- **YOUR GOAL**
Within the records below, filter for lines carrying the word "bank" and copy them.

- **GIVEN RECORDS**
(* ===== verification/LlhProps.v ===== *)
(** * Theorems on the LLH filters

    The filter operations implement a table of reference counts per bank, and
    the enabled filters of the chip are those of the table. *)

From S2P Require Import Prelude Llh LlhShadow LlhHw.

Section Ops.
  Context {B : Type} `{RegBus B} `{!RegBusLaws B} (c : llh_cfg).

(** ** Invariant and abstract state *)

Record llh_inv (s : llh_state B) : Prop := {
  li_wf : llh_wf (llh s);
  li_pfids : pfids_ok c (llh s);
  li_ok : bus_ok (bus s);
  li_mirror : mirror c (llh s) (bus s)
}.

(** The table: users of filter [f] in bank [ppfid]. *)
Definition table (s : llh_state B) (ppfid : Z) (f : filter_bytes) : Z :=
  match bank (llh s) ppfid with Some b => refs b f | None => 0 end.

Definition table_full (s : llh_state B) (ppfid : Z) : Prop :=
  exists b, bank (llh s) ppfid = Some b /\ bank_full b.

(** A filter as its user names it. *)
Inductive llh_filter := MacFilter (mac : list Z) | ProtocolFilter (type src dst : Z).

Definition bytes_of (x : llh_filter) : filter_bytes :=
  match x with MacFilter mac => mac_filter mac | ProtocolFilter type src dst => protocol_filter type src dst end.
Definition type_of (x : llh_filter) : qed_llh_filter_type :=
  match x with MacFilter _ => QED_LLH_FILTER_TYPE_MAC | ProtocolFilter _ _ _ => QED_LLH_FILTER_TYPE_PROTOCOL end.

(** A filter that is not the all-zero pattern of a free entry. *)
Definition filter_ok (x : llh_filter) : Prop :=
  bytes_of x <> zero_filter /\
  match x with
  | MacFilter mac => is_mac mac
  | ProtocolFilter type src dst => 0 <= type <= 6 /\ 0 <= src < 2 ^ 16 /\ 0 <= dst < 2 ^ 16
  end.

(** The classification mode of the device uses such filters. *)
Definition enabled (x : llh_filter) : Prop :=
  match x with
  | MacFilter _ => mf_llh_mac_clss c = true /\ is_vf c = false
  | ProtocolFilter _ _ _ => mf_llh_proto_clss c = true
  end.

Definition llh_add (ppfid : Z) (x : llh_filter) (s : llh_state B) : option (Z * llh_state B) :=
  match x with
  | MacFilter mac => qed_llh_add_mac_filter c ppfid mac s
  | ProtocolFilter type src dst => qed_llh_add_protocol_filter c ppfid type src dst s
  end.

Definition llh_remove (ppfid : Z) (x : llh_filter) (s : llh_state B) : option (Z * llh_state B) :=
  match x with
  | MacFilter mac => qed_llh_remove_mac_filter c ppfid mac s
  | ProtocolFilter type src dst => qed_llh_remove_protocol_filter c ppfid type src dst s
  end.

- **TASK SOLUTION**
    The filter operations implement a table of reference counts per bank, and
(** The table: users of filter [f] in bank [ppfid]. *)
  match bank (llh s) ppfid with Some b => refs b f | None => 0 end.
  exists b, bank (llh s) ppfid = Some b /\ bank_full b.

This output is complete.